For the first example, I’d prefer the syntax proposed in https://github.com/crystal-lang/crystal/pull/10410 which would conceptually even be simpler than the pattern matching:

a, b, *rest = [1, 2, 3, 4, 5, 6, 7]

I think that fits very well with Crystal’s idioms.

I don’t have a clear opinion on the second example, but I would question why you have an array with types Circle, Int32, Int32 in the first place.

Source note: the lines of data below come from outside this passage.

Lemma select_spec l selected headers c acc :
  selected = filter is_unit l → owners_of l headers → select (selected, headers) c = Ok acc →
  named c ∧ acc.1 = filter is_unit (l ++ [c]) ∧ owners_of (l ++ [c]) acc.2.
Proof.
  intros -> [Ho Hd] H. unfold select in H.
  destruct (bool_decide (oc_translation_unit c = []) || bool_decide (oc_path c = [])) eqn:E; [done|].
  bool_split. rewrite filter_app. destruct (oc_role c) eqn:Hr.
  - injection H as <-. rewrite (filter_cons_True _ c) by done. split_and!; [done..|]. cbn. split.
    + intros path d Hpd. destruct (Ho _ _ Hpd) as [? ?]. split; [done|]. apply owner_among_app; [done|congruence].
    + intros d [Hin| ->%list_elem_of_singleton]%elem_of_app Hrd; [by apply Hd|congruence].
  - rewrite (filter_cons_False _ c) by (unfold is_unit; congruence). rewrite filter_nil, app_nil_r.
    assert (∀ path d, headers !! path = Some d → path ≠ oc_path c → oc_path d = path ∧ owner_among (l ++ [c]) d) as Hother.
    { intros path d Hpd Hne. destruct (Ho _ _ Hpd) as [<- ?]. split; [done|]. by apply owner_among_app; [|congruence]. }
    assert (∀ h : gmap bytes Candidate, (∀ p, is_Some (headers !! p) → is_Some (h !! p)) → is_Some (h !! oc_path c) →
      ∀ d, d ∈ l ++ [c] → oc_role d = role_owned_header → is_Some (h !! oc_path d)) as Hdom.
    { intros h Hk Hc d [Hin| ->%list_elem_of_singleton]%elem_of_app Hrd; [by apply Hk, Hd|done]. }
    assert (∀ p, is_Some (headers !! p) → is_Some (<[oc_path c := c]> headers !! p)) as Hins.
    { intros p Hp. apply lookup_insert_is_Some. destruct (decide (oc_path c = p)); eauto. }
    assert (owner_among (l ++ [c]) c → owners_of (l ++ [c]) (<[oc_path c := c]> headers)) as Hnew.
    { intros Hc. split; [|apply Hdom; [done|]; rewrite lookup_insert_eq; eauto].
      intros path d [[<- <-]|[Hne Hpd]]%lookup_insert_Some; [done|by apply Hother]. }
    destruct (headers !! oc_path c) as [found|] eqn:Hf;
      [destruct (candidate_ltb (candidate_order c) (candidate_order found)) eqn:Hlt|];
      injection H as <-; (split; [done|]); (split; [done|]); cbn.
    + apply Hnew. split; [set_solver|]. split; [done|]. destruct (Ho _ _ Hf) as [Hp (_ & _ & Hmin)].
      intros d [Hin| ->%list_elem_of_singleton]%elem_of_app Hrd Hpd; [|apply (ltb_irrefl (ltb := candidate_ltb))].
      destruct (candidate_ltb (candidate_order d) (candidate_order c)) eqn:Hdc; [|done].
      pose proof (ltb_trans (ltb := candidate_ltb) _ _ _ Hdc Hlt) as Hx. rewrite Hmin in Hx by congruence. done.
    + split; [|apply Hdom; [done|by rewrite Hf]]. intros path d Hpd. destruct (decide (path = oc_path c)) as [->|Hne].
      * rewrite Hf in Hpd. injection Hpd as <-. destruct (Ho _ _ Hf) as [? ?]. split; [done|]. by apply owner_among_app.
      * by apply Hother.
    + apply Hnew. split; [set_solver|]. split; [done|].
      intros d [Hin| ->%list_elem_of_singleton]%elem_of_app Hrd Hpd; [|apply (ltb_irrefl (ltb := candidate_ltb))].
      destruct (Hd _ Hin Hrd) as [e He]. congruence.
Qed.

Overall, I’m sceptical. But not necessarily opposed to the proposal. Might just be missing the right arguments.
Sure, it’s nice to have such a feature. But I’m in doubt about the practical relevance (for now).

6 Likes

I’d be inclined to believe that pattern matching would be more useful in instances where classes/structs have nilable types. As an example from an actual project I’m working on:

abstract class ParamType
  # body omitted for brevity
end

class FlagsParam < ParamType
  # no params
  # body omitted for brevity
end

class NormalParam < ParamType
  getter type : Type
  getter flag : Flag?
  
  # remainder omitted for brevity
end

Here we have 2 cases which generally require a case statement or an if/else statement. 1) We need to know which ParamType we’re working with since both have different attributes, and 2) when working with a NormalParam we have an optional parameter flag. Right now I have to do something like this:

# example function
def parse_params(params : Array(ParamType))
  params.each do |param|
    case param
    when FlagsParam
      # do something
    when NormalParam
      if flag = param.flag
        # do something
      else
        # do something else
      end
    end
  end
end

And this works fine. I have few complaints. However I do believe case statements could be extended with additional pattern matching capabilities so as to make things less verbose. Maybe something like the following:

# example function
def parse_params(params : Array(ParamType))
  params.each do |param|
    case param
    when FlagsParam
      # do something
    when NormalParam { flag: !it.nil? }
      # do something with flag
    end
  end
end

The real power would come from nested values though:

# example function
def parse_params(params : Array(ParamType))
  params.each do |param|
    case param
    when FlagsParam
      # do something
    when NormalParam { flag: nil, type: { a, b: 32 } }
      # do something with a and b (knowing that b == 32)
    end
  end
end

Admittedly this idea is 100% from the way Rust does things, but the idea is that the curly braces would act somewhat as a less verbose case statement where the left-hand arguments (if matched) are passed to the block.

Just my two cents. I feel like there are cases where the proposed pattern matching could be useful, but for the most part I think we’d be fine just extending case to handle more patterns.